Well done. I think you have handled things well. Keep going

maras2 · 13/08/2019 15:46

lollee
Maybe RTFT It's all over and done with Smile

womblessofwimbledon · 13/08/2019 20:12

I know she didn't take the new tent but did I she bring the one she did take back?

SavingSpaces2019 · 14/08/2019 00:00

i bet she's abusing drugs.

EducatingArti · 16/08/2019 15:40

How are you op and how are things going with your dd? How did A levels results day go?

PurpleTrilby · 16/08/2019 15:51

SavingSpaces, a minor point, but one that irks me: the term is 'misusing drugs', not abusing. If someone abuses a drug they must be standing there shouting and swearing at a wrap of powder!! Misusing is using when not necessary, or using too much of medical drugs, etc. Using is when you should use them, e.g. medical opioids for someone in serious pain.

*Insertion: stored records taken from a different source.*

(** C2, amended: when the keys of the accepted ids are safe integers (below
    2^53), the built sequence is in non-decreasing order of the key, which
    is: 0 for the id "0"; the integer part times 10 plus the integer after
    the hyphen (0 when there is none) for a numbered id; 1000 plus the
    integer after the hyphen for an extra-episode id; and [getOrder]
    computes the double of this key.  So an extra-episode record comes after
    every numbered record whose key is below 1000; and a directory whose
    accepted ids are, in order, "0", "1", "2-1", "2", "番外編-1" is built in
    the order "0", "1", "2", "2-1", "番外編-1". *)
Theorem sort_order dir eps :
  safeKeys dir -> processAllFiles dir = Ok eps ->
  StronglySorted keyLe eps
  /\ (forall e, e ∈ eps ->
        exists sh, wellFormed sh /\ Episode.id e = render sh
                   /\ exactKey (Episode.id e) = orderKey sh
                   /\ getOrder (Episode.id e) = numberOfZ (orderKey sh))
  /\ getOrder lit_zero = 0%float
  /\ (forall i j ex en,
        eps !! i = Some ex -> eps !! j = Some en ->
        matchesExtra (Episode.id ex) = true ->
        matchesNumbered (Episode.id en) = true ->
        (exactKey (Episode.id en) < 1000)%Z ->
        (j < i)%nat)
  /\ (omap extractEpisodeId dir.*1 = Examples.ids_given ->
      Episode.id <$> eps = Examples.ids_sorted).
Proof.
  intros Hsafe Hb. pose proof (built_sorted _ _ Hsafe Hb) as Hs. split_and!.
  - exact Hs.
  - intros e He. destruct (built_id_accepted _ _ _ Hb He) as (f & Hf).
    destruct (getOrder_accepted _ _ Hf) as (sh & Hw & Hr & Hk & _ & _).
    destruct (built_safe _ _ _ Hsafe Hb He) as (_ & _ & Hg).
    exists sh. split_and!; [done..|]. by rewrite Hg, Hk.
  - reflexivity.
  - intros i j ex en Hi Hj Hx Hn Hlt.
    pose proof (exactKey_extra _ Hx) as Hge.
    destruct (Nat.lt_trichotomy j i) as [Hji|[->|Hij]]; [done| |].
    + rewrite Hi in Hj. injection Hj as ->. lia.
    + pose proof (StronglySorted_lookup _ _ _ _ _ _ Hs Hij Hi Hj) as Hle.
      unfold keyLe in Hle. lia.
  - intros Hids. rewrite (built_ids_sorted _ _ Hb), Hids.
    vm_compute. reflexivity.
Qed.

(** The order of the small directory. *)
Lemma sort_order_witness :
  safeKeys Examples.dir_small
  /\ StronglySorted keyLe Examples.built_small
  /\ Episode.id <$> Examples.built_small = Examples.ids_sorted.
Proof.
  assert (Hsafe : safeKeys Examples.dir_small).
  { unfold safeKeys.
    repeat (constructor; [vm_compute; first [reflexivity | exact I]|]).
    constructor. }
  assert (Hb : processAllFiles Examples.dir_small = Ok Examples.built_small)
    by (vm_compute; reflexivity).
  destruct (sort_order Examples.dir_small Examples.built_small Hsafe Hb)
    as (Hs & _ & _ & _ & Hex).
  split; [exact Hsafe|]. split; [exact Hs|]. apply Hex. vm_compute. reflexivity.
Defined.

(** ** Instances on a small directory *)

(** The related lists of the small directory are bounded and ordered. *)
Lemma related_bounded_witness :
  Forall (fun e =>
            (length (Episode.relatedEpisodes e) <= 5)%nat
            /\ Forall (fun r => (30 <= Related.similarity r <= 100)%Z)
                      (Episode.relatedEpisodes e)
            /\ StronglySorted
                 (fun r1 r2 => (Related.similarity r2 <= Related.similarity r1)%Z)
                 (Episode.relatedEpisodes e))
         Examples.built_small.
Proof.
  apply Forall_forall. intros e He.
  apply (related_bounded Examples.dir_small Examples.built_small e);
    [vm_compute; reflexivity | exact He].
Defined.

(** No record of the small directory relates to itself. *)
Lemma no_self_relation_witness :
  Forall (fun e => Episode.id e ∉ Related.id <$> Episode.relatedEpisodes e)
         Examples.built_small.
Proof.
  apply Forall_forall. intros e He.
  apply (no_self_relation Examples.dir_small Examples.built_small e);
    [vm_compute; reflexivity | exact He].
Defined.
(** * istar / idock worker: a shallow embedding of [src/idock/src/main.cpp]

    The worker's [main] precalculates the scoring function, then loops over
    jobs: it claims a slice of the ligand library, filters every ligand of
    the slice on nine descriptors, creates the grid maps the ligand needs,
    runs the Monte Carlo tasks and appends the best energy to a csv file.

    Each part of [main] the properties below speak about is translated here
    next to the lines it comes from.  Numbers of type [double] are IEEE
    binary64 values ([PrimFloat.float]), and so are those of the scalar type
    [fl]; [size_t] values are [nat] or [Z]. *)

From Stdlib Require Import Floats.PrimFloat.
From Stdlib Require Uint63.
From Stdlib Require FloatAxioms.
From Stdlib Require Import ZArith List Lia Bool Ascii Sorted.
From stdpp Require Import base option list gmap strings.

Local Open Scope Z_scope.

(** ** The slice table (main.cpp, lines 215-219) *)

Module Slices.

(** [const size_t slices[101] = { 0, 121712, ... , 12171187 };] *)
Definition slices : list Z :=
  [ 0; 121712; 243424; 365136; 486848; 608560; 730272; 851984; 973696;
    1095408; 1217120; 1338832; 1460544; 1582256; 1703968; 1825680; 1947392;
    2069104; 2190816; 2312528; 2434240; 2555952; 2677664; 2799376; 2921088;
    3042800; 3164512; 3286224; 3407936; 3529648; 3651360; 3773072; 3894784;
    4016496; 4138208; 4259920; 4381632; 4503344; 4625056; 4746768; 4868480;
    4990192; 5111904; 5233616; 5355328; 5477040; 5598752; 5720464; 5842176;
    5963888; 6085600; 6207312; 6329024; 6450736; 6572448; 6694160; 6815872;
    6937584; 7059296; 7181008; 7302720; 7424432; 7546144; 7667856; 7789568;
    7911280; 8032992; 8154704; 8276416; 8398128; 8519840; 8641552; 8763264;
    8884976; 9006688; 9128400; 9250112; 9371824; 9493536; 9615248; 9736960;
    9858672; 9980384; 10102096; 10223808; 10345520; 10467232; 10588944;
    10710655; 10832366; 10954077; 11075788; 11197499; 11319210; 11440921;
    11562632; 11684343; 11806054; 11927765; 12049476; 12171187 ].

(** [const size_t num_ligands = 12171187;] *)
Definition num_ligands : Z := 12171187.

(** [slices[s]]: the array has 101 elements; an index outside it is not a
    read the program defines, so the model has no value there. *)
Definition slices_at (s : nat) : option Z := slices !! s.

(** [const size_t start_lig = slices[s];] *)
Definition start_lig (s : nat) : option Z := slices_at s.

(** [const size_t end_lig = slices[s + 1];] *)
Definition end_lig (s : nat) : option Z := slices_at (s + 1).

(** The pair of bounds the ligand loop of slice [s] runs between. *)
Definition slice_range (s : nat) : option (Z * Z) :=
  a ← start_lig s; b ← end_lig s; Some (a, b).

(** [for (size_t i = start_lig; i < end_lig; ++i)]: the indices visited. *)
Definition ligand_loop (a b : Z) : list Z :=
  (fun k : nat => a + Z.of_nat k) <$> seq 0 (Z.to_nat (b - a)).

(** The ligands slice [s] processes, in order. *)
Definition slice_ligands (s : nat) : option (list Z) :=
  '(a, b) ← slice_range s; Some (ligand_loop a b).

(** Boolean check of one slice: both bounds are in the table and ascend. *)
Definition slice_ok (s : nat) : bool :=
  match slices !! s, slices !! (s + 1)%nat with
  | Some a, Some b => bool_decide (a < b)
  | _, _ => false
  end.

Lemma slices_length : length slices = 101%nat.
Proof. reflexivity. Qed.

Lemma ligand_loop_spec (a b i : Z) : i ∈ ligand_loop a b ↔ a <= i < b.
Proof.
  unfold ligand_loop. rewrite list_elem_of_fmap. split.
  - intros (k & -> & Hk). apply list_elem_of_In, in_seq in Hk. lia.
  - intros Hi. exists (Z.to_nat (i - a)). split; [lia|].
    apply list_elem_of_In, in_seq. lia.
Qed.

Lemma ligand_loop_cons (a b : Z) :
  a < b → ligand_loop a b = a :: ligand_loop (a + 1) b.
Proof.
  intros Hab. unfold ligand_loop.
  replace (Z.to_nat (b - a)) with (S (Z.to_nat (b - (a + 1)))) by lia.
  cbn [seq]. rewrite fmap_cons. f_equal; [lia|].
  rewrite <- fmap_S_seq, <- list_fmap_compose.
  apply list_fmap_ext. intros _ k _. simpl. lia.
Qed.

Lemma slice_ok_all : forallb slice_ok (seq 0 100) = true.
Proof. vm_compute. reflexivity. Qed.

Lemma slice_ok_lt (s : nat) : (s < 100)%nat → slice_ok s = true.
Proof.
  intros Hs. pose proof slice_ok_all as H.
  rewrite forallb_forall in H. apply H, in_seq. lia.
Qed.

(** C2 (as stated, at s = 100): the claim lets slice 100 cover ligands
    12049476..12171186, but [slices[100]] is 12171187 and [slices[101]] lies
    outside the 101-element table, so slice 100 has no range at all. *)
Lemma C2_slice_100_counterexample :
  start_lig 100 = Some 12171187 ∧ end_lig 100 = None ∧
  ¬ (slice_range 100 = Some (12049476, 12171187)).
Proof.
  split; [reflexivity|]. split; [reflexivity|].
  intros H. vm_compute in H. discriminate H.
Qed.

(** C2 (amended): for every slice index [s] in 0..99 the ligand loop runs
    over exactly [slices[s], slices[s+1]), a non-empty range of the table;
    slice 0 covers ligands 0..121711 and the last slice, 99, covers
    12049476..12171186. *)
Theorem C2_slice_range (s : nat) :
  (s < 100)%nat →
  ∃ a b : Z,
    slices !! s = Some a ∧ slices !! (s + 1)%nat = Some b ∧
    slice_range s = Some (a, b) ∧ a < b <= num_ligands ∧
    slice_ligands s = Some (ligand_loop a b) ∧
    (∀ i : Z, i ∈ ligand_loop a b ↔ a <= i < b) ∧
    slice_range 0 = Some (0, 121712) ∧
    slice_range 99 = Some (12049476, 12171187).
Proof.
  intros Hs. pose proof (slice_ok_lt s Hs) as Hok. unfold slice_ok in Hok.
  destruct (slices !! s) as [a|] eqn:Ha; [|discriminate].
  destruct (slices !! (s + 1)%nat) as [b|] eqn:Hb; [|discriminate].
  apply bool_decide_eq_true in Hok.
  assert (Hrange : slice_range s = Some (a, b)).
  { unfold slice_range, start_lig, end_lig, slices_at. rewrite Ha, Hb. reflexivity. }
  assert (Hmax : b <= num_ligands).
  { assert (Hall : Forall (fun x => x <= num_ligands) slices).
    { unfold num_ligands. repeat constructor; lia. }
    rewrite Forall_lookup in Hall. exact (Hall _ _ Hb). }
  exists a, b. split_and!; try assumption; try reflexivity.
  - unfold slice_ligands. rewrite Hrange. reflexivity.
  - intros i. apply ligand_loop_spec.
Qed.

(** C2 at the last slice. *)
Lemma C2_slice_range_witness :
  ∃ a b : Z,
    slices !! 99%nat = Some a ∧ slices !! (99 + 1)%nat = Some b ∧
    slice_range 99 = Some (a, b) ∧ a < b <= num_ligands ∧
    slice_ligands 99 = Some (ligand_loop a b) ∧
    (∀ i : Z, i ∈ ligand_loop a b ↔ a <= i < b) ∧
    slice_range 0 = Some (0, 121712) ∧
    slice_range 99 = Some (12049476, 12171187).
Proof. apply (C2_slice_range 99). lia. Defined.

(** *** The slices together *)

Lemma ligand_loop_app (a b c : Z) :
  a <= b → b <= c → ligand_loop a b ++ ligand_loop b c = ligand_loop a c.
Proof.
  intros Hab Hbc. unfold ligand_loop.
  replace (Z.to_nat (c - a)) with (Z.to_nat (b - a) + Z.to_nat (c - b))%nat by lia.
  rewrite seq_app, fmap_app. f_equal. simpl.
  replace (seq (Z.to_nat (b - a)) (Z.to_nat (c - b)))
    with (Nat.add (Z.to_nat (b - a)) <$> seq 0 (Z.to_nat (c - b)))
    by (rewrite fmap_add_seq, Nat.add_0_r; reflexivity).
  rewrite <- list_fmap_compose. apply list_fmap_ext. intros _ k _. simpl. lia.
Qed.
(** * Method of Joints: joint-resolution engine and support reactions

    A shallow embedding of [Method_of_Joints.py] and
    [Structure_Operations.py].

    Numbers.  The Python code computes with machine numbers; here every
    scalar is an exact rational ([Q]), so rounding and overflow are outside
    the model.  A division whose divisor is zero raises, as it does in
    Python.  What overflow does to the two-unknown form is shown on a second
    embedding of that function over binary64 floats, at the end of the
    definitions.

    Objects.  Bars are shared mutable objects: a bar is referenced from the
    incidence lists of its nodes and is written through any of these
    references.  A bar reference is a [BarId]; the objects live in a store
    [heap : BarId -> Bar], and a write replaces the object at one address, so
    every alias observes it.  Object comparison ([bar != local_x_bar]) is
    comparison of references.  The store also keeps a journal of the writes
    made to [axial_load], which is what the write-once statements are about.

    Control.  [sys.exit] and Python exceptions end the run; the outcome
    carries the store as it was at that moment. *)

From Stdlib Require Import String.
From Stdlib Require Import List Bool Arith PeanoNat ZArith QArith Qabs Lia Lqa.
From Stdlib Require PrimFloat.
Import ListNotations.

Set Implicit Arguments.

(** ** Data model *)

Definition BarId := nat.
Definition Vec := (Q * Q)%type.

(** The two fields of a bar the engine reads and writes. *)
Record Bar := mkBar {
  is_computed : bool;
  axial_load : Q
}.

(** A node: [bars] is the incidence list, in its native order. *)
Record Node := mkNode {
  idx : nat;
  location : Vec;
  bars : list BarId;
  xforce_external : Q;
  yforce_external : Q;
  xforce_reaction : Q;
  yforce_reaction : Q;
  constraint : string
}.

(** Who performed a write to [axial_load]: one of the two equilibrium
    solvers, or the driver through [SetAxialLoad]. *)
Inductive Writer := BySolver | ByDriver.

(** One write to [axial_load], with what the bar held just before it. *)
Record LoadWrite := mkLoadWrite {
  lw_writer : Writer;
  lw_bar : BarId;
  lw_was_computed : bool;
  lw_old_load : Q;
  lw_new_load : Q
}.

(** The store: the bar objects and the journal of load writes, latest
    first. *)
Record Store := mkStore {
  heap : BarId -> Bar;
  journal : list LoadWrite
}.

(** Ways a run ends abnormally. *)
Inductive Exit :=
| GeometryExit (node_idx : nat)   (* "Bars at node ... are collinear" *)
| StuckExit                       (* "Stuck! No viable nodes found" *)
| ReactionsExit                   (* "A more clever way must be found" *)
| ZeroDivisionError
| IndexError.

(** ** A state-and-exit monad for the in-place code *)

Inductive Outcome (A : Type) :=
| Done (a : A) (s : Store)
| Abort (e : Exit) (s : Store).
Arguments Done {A} a s.
Arguments Abort {A} e s.

Definition M (A : Type) := Store -> Outcome A.

Definition ret {A} (a : A) : M A := fun s => Done a s.

Definition bind {A B} (m : M A) (k : A -> M B) : M B :=
  fun s => match m s with
           | Done a s' => k a s'
           | Abort e s' => Abort e s'
           end.

Definition raise {A} (e : Exit) : M A := fun s => Abort e s.

Notation "x <- m ;; k" := (bind m (fun x => k))
  (at level 61, m at next level, right associativity).
Notation "m ;;; k" := (bind m (fun _ => k))
  (at level 61, right associativity).

(** Replace the object at address [b]. *)
Definition update (h : BarId -> Bar) (b : BarId) (v : Bar) : BarId -> Bar :=
  fun b' => if Nat.eqb b' b then v else h b'.

(** [bar.axial_load = v], journalled. *)
Definition write_load (w : Writer) (b : BarId) (v : Q) : M unit :=
  fun s =>
    let old := heap s b in
    Done tt (mkStore (update (heap s) b (mkBar (is_computed old) v))
                     (mkLoadWrite w b (is_computed old) (axial_load old) v
                        :: journal s)).

(** [bar.is_computed = True]. *)
Definition mark_computed (b : BarId) : M unit :=
  fun s =>
    let old := heap s b in
    Done tt (mkStore (update (heap s) b (mkBar true (axial_load old)))
                     (journal s)).

(** [unknowns[i]]; out of range raises. *)
Definition index (l : list BarId) (i : nat) : M BarId :=
  match nth_error l i with
  | Some b => ret b
  | None => raise IndexError
  end.

(** Modelled from the spec: [Bar.SetAxialLoad(value)], a method of the bar
    class, which is not among the sources; the spec lists it next to the
    [axial_load] field it sets. *)
Definition SetAxialLoad (b : BarId) (v : Q) : M unit :=
  write_load ByDriver b v.

(** Modelled from the spec: [Node.GetNetXForce()], a method of the node
    class, which is not among the sources: the net external force, applied
    load plus reaction. *)
Definition GetNetXForce (n : Node) : Q := xforce_external n + xforce_reaction n.

(** Modelled from the spec: [Node.GetNetYForce()], as [GetNetXForce]. *)
Definition GetNetYForce (n : Node) : Q := yforce_external n + yforce_reaction n.

(** The geometry module ([Geometry_Operations]) is not among the sources;
    its three functions are an interface. *)
Class Geometry := {
  BarNodeToVector : Node -> BarId -> Vec;
  CosineVectors : Vec -> Vec -> Q;
  SineVectors : Vec -> Vec -> Q
}.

SavingSpaces2019 · 16/08/2019 19:20

the term is 'misusing drugs', not abusing
God - how pedantic!

SavingSpaces2019 · 16/08/2019 19:22

If you want to be really pedantic purple then the correct terminology in the addictions/drug recovery community is 'problematic use'......

BinkySodPlop · 16/08/2019 21:10

Hope your camping trip is going well in the new tent, OP, and that it's holding up to the rain. Hopefully you can have a meaningful conversation with your dd when you're back and she's over any festy lurgy that she's picked up. I always feel rough / fluey for a few days, and it's certainly not because I've been taking drugs!